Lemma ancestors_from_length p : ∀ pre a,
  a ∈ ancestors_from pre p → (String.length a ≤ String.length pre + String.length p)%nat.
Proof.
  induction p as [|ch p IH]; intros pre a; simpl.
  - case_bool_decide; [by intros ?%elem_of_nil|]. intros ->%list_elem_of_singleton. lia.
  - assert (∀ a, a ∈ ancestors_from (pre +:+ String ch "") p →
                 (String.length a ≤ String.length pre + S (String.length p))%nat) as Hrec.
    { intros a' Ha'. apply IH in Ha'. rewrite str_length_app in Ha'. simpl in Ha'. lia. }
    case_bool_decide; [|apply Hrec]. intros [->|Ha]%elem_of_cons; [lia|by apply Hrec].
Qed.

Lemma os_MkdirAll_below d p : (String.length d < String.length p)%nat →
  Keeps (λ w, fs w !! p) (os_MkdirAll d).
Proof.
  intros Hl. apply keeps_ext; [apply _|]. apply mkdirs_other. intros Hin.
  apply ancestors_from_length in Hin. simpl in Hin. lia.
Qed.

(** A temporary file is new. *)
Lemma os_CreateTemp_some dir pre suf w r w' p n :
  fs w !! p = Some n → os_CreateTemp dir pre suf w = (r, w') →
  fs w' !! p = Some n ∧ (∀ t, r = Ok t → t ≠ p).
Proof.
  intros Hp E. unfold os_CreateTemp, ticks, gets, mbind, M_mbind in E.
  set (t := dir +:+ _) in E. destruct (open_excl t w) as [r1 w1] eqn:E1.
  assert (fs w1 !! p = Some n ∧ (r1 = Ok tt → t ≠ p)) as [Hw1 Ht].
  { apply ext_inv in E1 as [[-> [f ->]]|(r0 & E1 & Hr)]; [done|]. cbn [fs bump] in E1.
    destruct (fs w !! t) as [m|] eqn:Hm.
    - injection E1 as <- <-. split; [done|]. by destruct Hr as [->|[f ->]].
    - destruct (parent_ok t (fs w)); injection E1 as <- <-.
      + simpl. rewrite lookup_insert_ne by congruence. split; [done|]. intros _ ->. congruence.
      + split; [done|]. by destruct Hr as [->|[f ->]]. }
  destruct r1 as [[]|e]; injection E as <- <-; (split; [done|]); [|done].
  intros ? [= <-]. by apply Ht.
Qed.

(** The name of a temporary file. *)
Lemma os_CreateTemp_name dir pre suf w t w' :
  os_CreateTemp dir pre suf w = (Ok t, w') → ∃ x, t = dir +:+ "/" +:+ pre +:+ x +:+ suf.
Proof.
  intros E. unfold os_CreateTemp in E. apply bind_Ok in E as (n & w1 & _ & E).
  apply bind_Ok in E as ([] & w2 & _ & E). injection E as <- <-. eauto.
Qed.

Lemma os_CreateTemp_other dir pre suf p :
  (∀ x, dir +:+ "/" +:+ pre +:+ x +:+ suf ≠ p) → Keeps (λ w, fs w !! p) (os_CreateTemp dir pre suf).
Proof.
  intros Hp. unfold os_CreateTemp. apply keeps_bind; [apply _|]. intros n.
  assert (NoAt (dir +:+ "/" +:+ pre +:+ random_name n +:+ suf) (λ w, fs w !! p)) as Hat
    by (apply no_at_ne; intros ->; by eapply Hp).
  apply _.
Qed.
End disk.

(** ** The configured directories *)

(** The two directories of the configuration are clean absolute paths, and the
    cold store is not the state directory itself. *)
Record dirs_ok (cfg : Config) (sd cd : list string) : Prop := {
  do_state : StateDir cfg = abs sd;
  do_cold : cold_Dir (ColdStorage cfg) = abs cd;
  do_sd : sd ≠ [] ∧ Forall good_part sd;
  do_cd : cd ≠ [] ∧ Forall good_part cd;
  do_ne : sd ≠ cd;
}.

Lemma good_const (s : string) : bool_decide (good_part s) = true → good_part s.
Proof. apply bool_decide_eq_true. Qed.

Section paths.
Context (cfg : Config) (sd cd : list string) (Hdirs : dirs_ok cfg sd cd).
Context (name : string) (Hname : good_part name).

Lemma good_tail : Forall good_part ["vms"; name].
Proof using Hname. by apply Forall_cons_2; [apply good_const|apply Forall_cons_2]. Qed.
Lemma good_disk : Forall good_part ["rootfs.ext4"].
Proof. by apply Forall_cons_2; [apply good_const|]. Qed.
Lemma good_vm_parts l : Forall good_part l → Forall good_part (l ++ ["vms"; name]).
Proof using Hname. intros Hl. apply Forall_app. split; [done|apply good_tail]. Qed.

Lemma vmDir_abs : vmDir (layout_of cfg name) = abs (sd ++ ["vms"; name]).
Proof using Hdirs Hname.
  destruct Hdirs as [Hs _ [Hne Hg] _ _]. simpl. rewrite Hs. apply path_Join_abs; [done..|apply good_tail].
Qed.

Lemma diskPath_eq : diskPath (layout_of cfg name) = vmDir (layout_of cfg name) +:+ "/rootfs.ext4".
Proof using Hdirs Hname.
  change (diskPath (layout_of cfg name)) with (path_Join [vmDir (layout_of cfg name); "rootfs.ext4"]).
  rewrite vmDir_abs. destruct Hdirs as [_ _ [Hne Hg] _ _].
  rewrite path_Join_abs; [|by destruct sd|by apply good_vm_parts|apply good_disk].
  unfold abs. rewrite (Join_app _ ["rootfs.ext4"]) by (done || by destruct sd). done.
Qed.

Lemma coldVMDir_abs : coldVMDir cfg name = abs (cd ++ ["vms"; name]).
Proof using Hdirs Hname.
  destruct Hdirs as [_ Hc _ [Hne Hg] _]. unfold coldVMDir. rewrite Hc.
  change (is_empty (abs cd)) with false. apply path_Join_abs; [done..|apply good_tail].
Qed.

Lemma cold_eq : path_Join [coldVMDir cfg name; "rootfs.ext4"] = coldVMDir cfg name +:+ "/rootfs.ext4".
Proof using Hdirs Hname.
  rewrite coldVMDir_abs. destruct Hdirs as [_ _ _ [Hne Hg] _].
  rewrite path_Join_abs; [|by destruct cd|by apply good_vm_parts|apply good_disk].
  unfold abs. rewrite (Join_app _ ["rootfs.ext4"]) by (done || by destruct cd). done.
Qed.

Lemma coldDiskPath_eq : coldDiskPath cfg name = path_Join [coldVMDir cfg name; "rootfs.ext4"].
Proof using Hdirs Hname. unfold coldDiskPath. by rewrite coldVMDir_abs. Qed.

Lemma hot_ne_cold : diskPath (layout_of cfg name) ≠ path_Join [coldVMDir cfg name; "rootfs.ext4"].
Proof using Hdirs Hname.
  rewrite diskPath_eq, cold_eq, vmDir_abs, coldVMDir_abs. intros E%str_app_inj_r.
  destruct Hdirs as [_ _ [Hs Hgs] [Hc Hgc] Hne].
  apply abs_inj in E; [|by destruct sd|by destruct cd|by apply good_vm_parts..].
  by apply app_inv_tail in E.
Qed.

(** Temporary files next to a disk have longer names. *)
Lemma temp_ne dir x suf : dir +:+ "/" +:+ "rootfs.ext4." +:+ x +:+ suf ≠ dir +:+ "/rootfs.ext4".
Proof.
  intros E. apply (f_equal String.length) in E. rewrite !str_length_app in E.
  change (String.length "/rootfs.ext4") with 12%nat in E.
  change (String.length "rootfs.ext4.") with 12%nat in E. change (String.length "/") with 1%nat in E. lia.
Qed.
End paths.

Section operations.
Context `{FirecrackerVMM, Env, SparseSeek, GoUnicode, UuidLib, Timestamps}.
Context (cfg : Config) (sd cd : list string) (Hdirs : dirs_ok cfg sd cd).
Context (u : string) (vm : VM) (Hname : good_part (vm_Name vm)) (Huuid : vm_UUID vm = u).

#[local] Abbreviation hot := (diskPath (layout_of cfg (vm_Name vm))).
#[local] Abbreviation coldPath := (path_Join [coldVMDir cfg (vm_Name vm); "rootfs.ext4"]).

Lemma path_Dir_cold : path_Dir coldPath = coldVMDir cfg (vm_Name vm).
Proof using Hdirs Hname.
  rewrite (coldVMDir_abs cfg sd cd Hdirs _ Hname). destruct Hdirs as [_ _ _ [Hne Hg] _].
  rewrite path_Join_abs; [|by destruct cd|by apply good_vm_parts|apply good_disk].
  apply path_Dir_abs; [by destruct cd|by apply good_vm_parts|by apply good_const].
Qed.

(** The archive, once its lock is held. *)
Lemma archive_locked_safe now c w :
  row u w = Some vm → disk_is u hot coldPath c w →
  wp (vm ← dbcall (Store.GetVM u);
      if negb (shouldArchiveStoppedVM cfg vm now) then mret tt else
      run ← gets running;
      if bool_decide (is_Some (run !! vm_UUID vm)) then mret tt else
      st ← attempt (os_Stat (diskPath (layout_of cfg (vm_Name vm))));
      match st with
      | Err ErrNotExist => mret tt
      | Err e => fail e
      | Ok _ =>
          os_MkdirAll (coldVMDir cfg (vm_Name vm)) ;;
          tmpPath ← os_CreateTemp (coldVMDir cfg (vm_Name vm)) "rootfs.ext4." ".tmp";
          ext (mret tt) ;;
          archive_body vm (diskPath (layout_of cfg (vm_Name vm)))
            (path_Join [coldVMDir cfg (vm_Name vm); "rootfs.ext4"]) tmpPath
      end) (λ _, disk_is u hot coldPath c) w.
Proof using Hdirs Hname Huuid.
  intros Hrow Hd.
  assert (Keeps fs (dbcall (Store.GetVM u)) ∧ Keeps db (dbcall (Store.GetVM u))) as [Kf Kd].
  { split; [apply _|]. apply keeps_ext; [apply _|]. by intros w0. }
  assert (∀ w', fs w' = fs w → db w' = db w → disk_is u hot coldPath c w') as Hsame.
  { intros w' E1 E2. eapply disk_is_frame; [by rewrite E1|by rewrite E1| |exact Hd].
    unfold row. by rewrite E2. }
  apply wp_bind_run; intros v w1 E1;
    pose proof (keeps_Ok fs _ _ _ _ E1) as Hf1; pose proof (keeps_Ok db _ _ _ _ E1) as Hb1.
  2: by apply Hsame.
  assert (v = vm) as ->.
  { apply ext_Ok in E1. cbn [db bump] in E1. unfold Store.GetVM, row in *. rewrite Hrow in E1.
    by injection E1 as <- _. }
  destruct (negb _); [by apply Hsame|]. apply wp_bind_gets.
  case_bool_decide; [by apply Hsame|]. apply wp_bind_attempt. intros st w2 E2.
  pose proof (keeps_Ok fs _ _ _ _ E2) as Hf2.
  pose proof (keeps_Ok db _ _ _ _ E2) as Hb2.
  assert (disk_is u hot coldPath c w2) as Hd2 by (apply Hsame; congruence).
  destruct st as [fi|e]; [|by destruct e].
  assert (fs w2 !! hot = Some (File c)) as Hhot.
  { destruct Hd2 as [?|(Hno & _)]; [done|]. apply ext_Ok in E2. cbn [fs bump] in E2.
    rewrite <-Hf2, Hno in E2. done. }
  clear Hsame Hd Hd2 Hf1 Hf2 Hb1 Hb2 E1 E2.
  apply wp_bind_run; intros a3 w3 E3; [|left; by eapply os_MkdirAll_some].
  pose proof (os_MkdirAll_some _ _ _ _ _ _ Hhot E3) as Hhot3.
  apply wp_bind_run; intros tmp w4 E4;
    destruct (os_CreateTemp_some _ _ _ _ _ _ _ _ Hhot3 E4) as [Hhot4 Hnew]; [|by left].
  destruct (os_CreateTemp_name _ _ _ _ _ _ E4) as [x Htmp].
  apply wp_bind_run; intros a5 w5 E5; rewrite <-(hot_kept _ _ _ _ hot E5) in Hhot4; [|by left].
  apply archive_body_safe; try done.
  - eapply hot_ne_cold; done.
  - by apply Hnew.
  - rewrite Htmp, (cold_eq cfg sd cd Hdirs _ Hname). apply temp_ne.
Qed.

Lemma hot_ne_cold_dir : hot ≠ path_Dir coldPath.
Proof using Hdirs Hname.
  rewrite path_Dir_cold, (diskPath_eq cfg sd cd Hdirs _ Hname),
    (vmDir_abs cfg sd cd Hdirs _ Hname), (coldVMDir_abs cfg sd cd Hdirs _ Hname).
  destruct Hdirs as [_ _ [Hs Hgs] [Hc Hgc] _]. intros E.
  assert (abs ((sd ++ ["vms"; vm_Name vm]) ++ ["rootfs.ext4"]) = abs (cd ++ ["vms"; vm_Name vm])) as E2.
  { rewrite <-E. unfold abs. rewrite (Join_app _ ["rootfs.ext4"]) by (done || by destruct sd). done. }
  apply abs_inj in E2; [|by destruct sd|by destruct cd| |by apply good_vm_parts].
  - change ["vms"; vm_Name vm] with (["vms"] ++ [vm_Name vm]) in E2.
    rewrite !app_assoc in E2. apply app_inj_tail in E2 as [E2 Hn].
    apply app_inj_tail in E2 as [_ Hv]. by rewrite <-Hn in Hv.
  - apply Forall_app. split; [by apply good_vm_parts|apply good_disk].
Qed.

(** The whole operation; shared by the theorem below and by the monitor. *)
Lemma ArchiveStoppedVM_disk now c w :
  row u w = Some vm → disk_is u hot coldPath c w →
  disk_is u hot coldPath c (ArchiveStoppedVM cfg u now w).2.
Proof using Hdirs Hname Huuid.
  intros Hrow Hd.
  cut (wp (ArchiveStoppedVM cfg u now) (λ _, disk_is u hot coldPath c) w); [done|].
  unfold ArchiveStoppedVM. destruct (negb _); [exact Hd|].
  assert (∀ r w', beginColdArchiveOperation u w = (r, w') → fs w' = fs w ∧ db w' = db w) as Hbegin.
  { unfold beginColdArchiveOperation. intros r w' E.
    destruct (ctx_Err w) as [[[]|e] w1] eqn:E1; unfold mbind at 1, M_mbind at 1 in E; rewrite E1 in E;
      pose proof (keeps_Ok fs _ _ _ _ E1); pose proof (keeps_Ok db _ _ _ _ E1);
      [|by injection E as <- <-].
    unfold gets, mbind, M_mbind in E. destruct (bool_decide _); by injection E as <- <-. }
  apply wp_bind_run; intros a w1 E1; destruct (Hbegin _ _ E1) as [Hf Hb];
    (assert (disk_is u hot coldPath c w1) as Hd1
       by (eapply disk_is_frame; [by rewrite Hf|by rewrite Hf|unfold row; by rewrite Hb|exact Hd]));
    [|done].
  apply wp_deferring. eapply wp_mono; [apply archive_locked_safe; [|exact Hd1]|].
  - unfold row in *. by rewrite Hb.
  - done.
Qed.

━━━

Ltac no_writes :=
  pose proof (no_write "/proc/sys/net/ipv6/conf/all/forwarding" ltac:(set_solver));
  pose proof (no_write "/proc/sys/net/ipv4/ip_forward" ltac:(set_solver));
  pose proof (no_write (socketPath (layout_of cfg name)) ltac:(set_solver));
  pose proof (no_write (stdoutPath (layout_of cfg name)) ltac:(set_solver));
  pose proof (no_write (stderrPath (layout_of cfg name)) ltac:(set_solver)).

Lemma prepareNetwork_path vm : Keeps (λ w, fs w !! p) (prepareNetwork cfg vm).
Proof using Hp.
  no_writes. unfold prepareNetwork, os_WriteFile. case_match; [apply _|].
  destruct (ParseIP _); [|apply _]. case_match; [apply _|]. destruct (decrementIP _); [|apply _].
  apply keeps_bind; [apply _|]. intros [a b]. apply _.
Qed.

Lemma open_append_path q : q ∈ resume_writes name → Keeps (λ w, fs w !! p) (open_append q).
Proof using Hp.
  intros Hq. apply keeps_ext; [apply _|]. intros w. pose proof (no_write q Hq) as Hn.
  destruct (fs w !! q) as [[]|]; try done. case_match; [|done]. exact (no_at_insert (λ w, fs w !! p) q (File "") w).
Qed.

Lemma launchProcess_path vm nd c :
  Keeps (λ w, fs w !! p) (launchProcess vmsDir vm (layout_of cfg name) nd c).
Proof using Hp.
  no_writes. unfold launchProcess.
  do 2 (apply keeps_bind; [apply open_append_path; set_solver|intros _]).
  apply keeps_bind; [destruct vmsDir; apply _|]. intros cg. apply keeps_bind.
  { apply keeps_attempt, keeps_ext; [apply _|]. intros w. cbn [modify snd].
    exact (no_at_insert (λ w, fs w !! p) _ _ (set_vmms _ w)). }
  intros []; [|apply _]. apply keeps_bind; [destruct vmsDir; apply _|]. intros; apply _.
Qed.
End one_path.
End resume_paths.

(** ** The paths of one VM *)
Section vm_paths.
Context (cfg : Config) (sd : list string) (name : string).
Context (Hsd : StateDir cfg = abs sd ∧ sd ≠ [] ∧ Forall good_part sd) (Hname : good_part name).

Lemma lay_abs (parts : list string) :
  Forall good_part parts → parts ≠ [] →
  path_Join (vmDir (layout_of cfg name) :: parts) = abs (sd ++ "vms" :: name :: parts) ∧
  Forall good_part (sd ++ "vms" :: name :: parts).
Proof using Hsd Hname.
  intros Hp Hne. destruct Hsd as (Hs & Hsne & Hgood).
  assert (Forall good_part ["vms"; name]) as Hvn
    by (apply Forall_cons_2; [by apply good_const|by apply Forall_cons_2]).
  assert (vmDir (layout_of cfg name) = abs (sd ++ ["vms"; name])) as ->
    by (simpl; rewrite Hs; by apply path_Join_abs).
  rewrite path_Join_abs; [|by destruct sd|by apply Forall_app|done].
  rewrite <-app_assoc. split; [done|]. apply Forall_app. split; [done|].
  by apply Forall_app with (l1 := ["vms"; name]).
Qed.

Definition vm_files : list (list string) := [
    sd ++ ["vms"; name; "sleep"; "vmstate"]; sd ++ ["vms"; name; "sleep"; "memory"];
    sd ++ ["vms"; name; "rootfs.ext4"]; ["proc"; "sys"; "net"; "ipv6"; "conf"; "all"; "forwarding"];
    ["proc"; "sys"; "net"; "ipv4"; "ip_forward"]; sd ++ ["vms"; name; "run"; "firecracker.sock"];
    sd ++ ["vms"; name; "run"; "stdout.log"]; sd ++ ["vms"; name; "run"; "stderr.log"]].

━━━

Brief
Of all the entries above, retype exactly the lines from the line with "Lemma ancestors_from_length p" to the line with "assert (fs w1", both included, and no others.

Solution to the problem
Lemma ancestors_from_length p : ∀ pre a,
  a ∈ ancestors_from pre p → (String.length a ≤ String.length pre + String.length p)%nat.
Proof.
  induction p as [|ch p IH]; intros pre a; simpl.
  - case_bool_decide; [by intros ?%elem_of_nil|]. intros ->%list_elem_of_singleton. lia.
  - assert (∀ a, a ∈ ancestors_from (pre +:+ String ch "") p →
                 (String.length a ≤ String.length pre + S (String.length p))%nat) as Hrec.
    { intros a' Ha'. apply IH in Ha'. rewrite str_length_app in Ha'. simpl in Ha'. lia. }
    case_bool_decide; [|apply Hrec]. intros [->|Ha]%elem_of_cons; [lia|by apply Hrec].
Qed.

Lemma os_MkdirAll_below d p : (String.length d < String.length p)%nat →
  Keeps (λ w, fs w !! p) (os_MkdirAll d).
Proof.
  intros Hl. apply keeps_ext; [apply _|]. apply mkdirs_other. intros Hin.
  apply ancestors_from_length in Hin. simpl in Hin. lia.
Qed.

(** A temporary file is new. *)
Lemma os_CreateTemp_some dir pre suf w r w' p n :
  fs w !! p = Some n → os_CreateTemp dir pre suf w = (r, w') →
  fs w' !! p = Some n ∧ (∀ t, r = Ok t → t ≠ p).
Proof.
  intros Hp E. unfold os_CreateTemp, ticks, gets, mbind, M_mbind in E.
  set (t := dir +:+ _) in E. destruct (open_excl t w) as [r1 w1] eqn:E1.
  assert (fs w1 !! p = Some n ∧ (r1 = Ok tt → t ≠ p)) as [Hw1 Ht].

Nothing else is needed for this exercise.